───── GIVEN DATA ─────

(** * cookies.py: the scalar encoding of cookie values

    A shallow embedding of the encoding core of [cookies.py]
    ([encode], [get_probability], [arithmetic_encode], the module-level
    [cache] and the per-file loop of [parse]), of the request loop of
    [get_cookies], of the argument handling of [main] and of the names
    [draw] derives, together with the properties the specification
    states about them.

    Python's [float] is IEEE 754 binary64.  The functions below are
    written over an interface [Arith] of the float operations the source
    uses; [binary64] (Rocq's primitive floats) is the arithmetic CPython
    performs.  What does not depend on how the operations round is proved
    for every instance of the interface, binary64 included. *)

From Stdlib Require Import ZArith QArith Lqa Floats Uint63 Ascii String.
From stdpp Require Import gmap strings list.

Local Open Scope nat_scope.
#[local] Set Warnings "-clear-no-such-hyp".

(** ** Arithmetic *)

Class Arith := {
  num : Type;
  of_int : Z -> num;      (* int -> float conversion, for [1], [10], counts *)
  half : num;             (* the literal [0.5] *)
  add : num -> num -> num;
  sub : num -> num -> num;
  mul : num -> num -> num;
  div : num -> num -> num }.

(** binary64.  [of_int] goes through a 63-bit machine integer, which is
    exact for 0 <= z < 2^53: the literals 0, 1 and 10 and every
    character count or length of a string that fits in memory. *)
Definition binary64 : Arith := {|
  num := PrimFloat.float;
  of_int := fun z => PrimFloat.of_uint63 (Uint63.of_Z z);
  half := 0.5%float;
  add := PrimFloat.add;
  sub := PrimFloat.sub;
  mul := PrimFloat.mul;
  div := PrimFloat.div |}.

(** ** Python values, exceptions and loops *)

(** A [str] is its sequence of characters.  Characters are taken as
    bytes; the code only compares them for equality and uses them as dict
    keys. *)
Abbreviation str := (list ascii).

Definition str_of (s : string) : str := list_ascii_of_string s.

Inductive exn := ZeroDivisionError | KeyError | IndexError.

Inductive result (A : Type) :=
| Ok (a : A)
| Raise (e : exn).
Arguments Ok {A} a.
Arguments Raise {A} e.

#[global] Instance result_bind : MBind result := fun _ _ k r =>
  match r with
  | Ok a => k a
  | Raise e => Raise e
  end.

(** [for x in xs: s = body(s, x)], stopping at the first exception. *)
Fixpoint for_each {X S} (body : S -> X -> result S) (xs : list X) (s : S)
  : result S :=
  match xs with
  | [] => Ok s
  | x :: xs' => s' ← body s x; for_each body xs' s'
  end.

(** [list.insert(i, x)]: an index past the end appends. *)
Definition list_insert_at {X} (i : nat) (x : X) (l : list X) : list X :=
  take i l ++ x :: drop i l.

(** ** collections.Counter *)

(** [Counter(cookie)] is a dict, so it keeps its keys in the order they
    were first inserted: counting a character already present bumps its
    count in place, a new one goes to the end. *)
Fixpoint bump (char : ascii) (counts : list (ascii * nat))
  : list (ascii * nat) :=
  match counts with
  | [] => [(char, 1)]
  | (d, n) :: rest =>
      if bool_decide (char = d) then (d, S n) :: rest
      else (d, n) :: bump char rest
  end.

Definition Counter (cookie : str) : list (ascii * nat) :=
  fold_left (fun counts char => bump char counts) cookie [].

(** The loop of [Counter], from any intermediate dict. *)
Definition count_from (counts : list (ascii * nat)) (cookie : str) :=
  fold_left (fun counts char => bump char counts) cookie counts.

(** The sum of the counts, [sum(char_count.values())]. *)
Definition total_count (counts : list (ascii * nat)) : nat :=
  foldr (fun item acc => snd item + acc) 0 counts.

Section Encoder.
Context {A : Arith}.

Definition zero : num := of_int 0.
Definition one : num := of_int 1.
Definition ten : num := of_int 10.

(** The objects the module-level list [cache] holds. *)
Inductive pyobj :=
| PyStr (s : str)
| PyFloat (x : num).

(** [cookie == obj] for a [str] cookie: a float never equals a string. *)
Definition str_eq (cookie : str) (obj : pyobj) : bool :=
  match obj with
  | PyStr s => bool_decide (cookie = s)
  | PyFloat _ => false
  end.

(** [count / total_chars] on two ints. *)
Definition truediv (count total_chars : nat) : result num :=
  if Nat.eqb total_chars 0 then Raise ZeroDivisionError
  else Ok (div (of_int (Z.of_nat count)) (of_int (Z.of_nat total_chars))).

(** ** get_probability *)

(** One iteration of [for char, count in char_count.items()]; the loop
    state is the cursor [start] and the dict, which is updated in place. *)
Definition probability_step (total_chars : nat)
    (st : num * gmap ascii (num * num)) (item : ascii * nat)
  : result (num * gmap ascii (num * num)) :=
  let '(start, probabilities) := st in
  let '(char, count) := item in
  probability ← truediv count total_chars;
  let end_ := add start probability in
  match probabilities !! char with
  | Some (old_start, old_end) =>
      let new_start := add start (mul old_start (sub end_ start)) in
      let new_end := add start (mul old_end (sub end_ start)) in
      Ok (end_, <[char := (new_start, new_end)]> probabilities)
  | None => Ok (end_, <[char := (start, end_)]> probabilities)
  end.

─────

**ACTION ITEM:** Copy every entry exactly. Leave nothing out.

**EXERCISE RESULT:**
(** * cookies.py: the scalar encoding of cookie values

    A shallow embedding of the encoding core of [cookies.py]
    ([encode], [get_probability], [arithmetic_encode], the module-level
    [cache] and the per-file loop of [parse]), of the request loop of
    [get_cookies], of the argument handling of [main] and of the names
    [draw] derives, together with the properties the specification
    states about them.

    Python's [float] is IEEE 754 binary64.  The functions below are
    written over an interface [Arith] of the float operations the source
    uses; [binary64] (Rocq's primitive floats) is the arithmetic CPython
    performs.  What does not depend on how the operations round is proved
    for every instance of the interface, binary64 included. *)

From Stdlib Require Import ZArith QArith Lqa Floats Uint63 Ascii String.
From stdpp Require Import gmap strings list.

Local Open Scope nat_scope.
#[local] Set Warnings "-clear-no-such-hyp".

(** ** Arithmetic *)

Class Arith := {
  num : Type;
  of_int : Z -> num;      (* int -> float conversion, for [1], [10], counts *)
  half : num;             (* the literal [0.5] *)
  add : num -> num -> num;
  sub : num -> num -> num;
  mul : num -> num -> num;
  div : num -> num -> num }.

(** binary64.  [of_int] goes through a 63-bit machine integer, which is
    exact for 0 <= z < 2^53: the literals 0, 1 and 10 and every
    character count or length of a string that fits in memory. *)
Definition binary64 : Arith := {|
  num := PrimFloat.float;
  of_int := fun z => PrimFloat.of_uint63 (Uint63.of_Z z);
  half := 0.5%float;
  add := PrimFloat.add;
  sub := PrimFloat.sub;
  mul := PrimFloat.mul;
  div := PrimFloat.div |}.

(** ** Python values, exceptions and loops *)

(** A [str] is its sequence of characters.  Characters are taken as
    bytes; the code only compares them for equality and uses them as dict
    keys. *)
Abbreviation str := (list ascii).

Definition str_of (s : string) : str := list_ascii_of_string s.

Inductive exn := ZeroDivisionError | KeyError | IndexError.

Inductive result (A : Type) :=
| Ok (a : A)
| Raise (e : exn).
Arguments Ok {A} a.
Arguments Raise {A} e.

#[global] Instance result_bind : MBind result := fun _ _ k r =>
  match r with
  | Ok a => k a
  | Raise e => Raise e
  end.

(** [for x in xs: s = body(s, x)], stopping at the first exception. *)
Fixpoint for_each {X S} (body : S -> X -> result S) (xs : list X) (s : S)
  : result S :=
  match xs with
  | [] => Ok s
  | x :: xs' => s' ← body s x; for_each body xs' s'
  end.

(** [list.insert(i, x)]: an index past the end appends. *)
Definition list_insert_at {X} (i : nat) (x : X) (l : list X) : list X :=
  take i l ++ x :: drop i l.

(** ** collections.Counter *)

(** [Counter(cookie)] is a dict, so it keeps its keys in the order they
    were first inserted: counting a character already present bumps its
    count in place, a new one goes to the end. *)
Fixpoint bump (char : ascii) (counts : list (ascii * nat))
  : list (ascii * nat) :=
  match counts with
  | [] => [(char, 1)]
  | (d, n) :: rest =>
      if bool_decide (char = d) then (d, S n) :: rest
      else (d, n) :: bump char rest
  end.

Definition Counter (cookie : str) : list (ascii * nat) :=
  fold_left (fun counts char => bump char counts) cookie [].

(** The loop of [Counter], from any intermediate dict. *)
Definition count_from (counts : list (ascii * nat)) (cookie : str) :=
  fold_left (fun counts char => bump char counts) cookie counts.

(** The sum of the counts, [sum(char_count.values())]. *)
Definition total_count (counts : list (ascii * nat)) : nat :=
  foldr (fun item acc => snd item + acc) 0 counts.

Section Encoder.
Context {A : Arith}.

Definition zero : num := of_int 0.
Definition one : num := of_int 1.
Definition ten : num := of_int 10.

(** The objects the module-level list [cache] holds. *)
Inductive pyobj :=
| PyStr (s : str)
| PyFloat (x : num).

(** [cookie == obj] for a [str] cookie: a float never equals a string. *)
Definition str_eq (cookie : str) (obj : pyobj) : bool :=
  match obj with
  | PyStr s => bool_decide (cookie = s)
  | PyFloat _ => false
  end.

(** [count / total_chars] on two ints. *)
Definition truediv (count total_chars : nat) : result num :=
  if Nat.eqb total_chars 0 then Raise ZeroDivisionError
  else Ok (div (of_int (Z.of_nat count)) (of_int (Z.of_nat total_chars))).

(** ** get_probability *)

(** One iteration of [for char, count in char_count.items()]; the loop
    state is the cursor [start] and the dict, which is updated in place. *)
Definition probability_step (total_chars : nat)
    (st : num * gmap ascii (num * num)) (item : ascii * nat)
  : result (num * gmap ascii (num * num)) :=
  let '(start, probabilities) := st in
  let '(char, count) := item in
  probability ← truediv count total_chars;
  let end_ := add start probability in
  match probabilities !! char with
  | Some (old_start, old_end) =>
      let new_start := add start (mul old_start (sub end_ start)) in
      let new_end := add start (mul old_end (sub end_ start)) in
      Ok (end_, <[char := (new_start, new_end)]> probabilities)
  | None => Ok (end_, <[char := (start, end_)]> probabilities)
  end.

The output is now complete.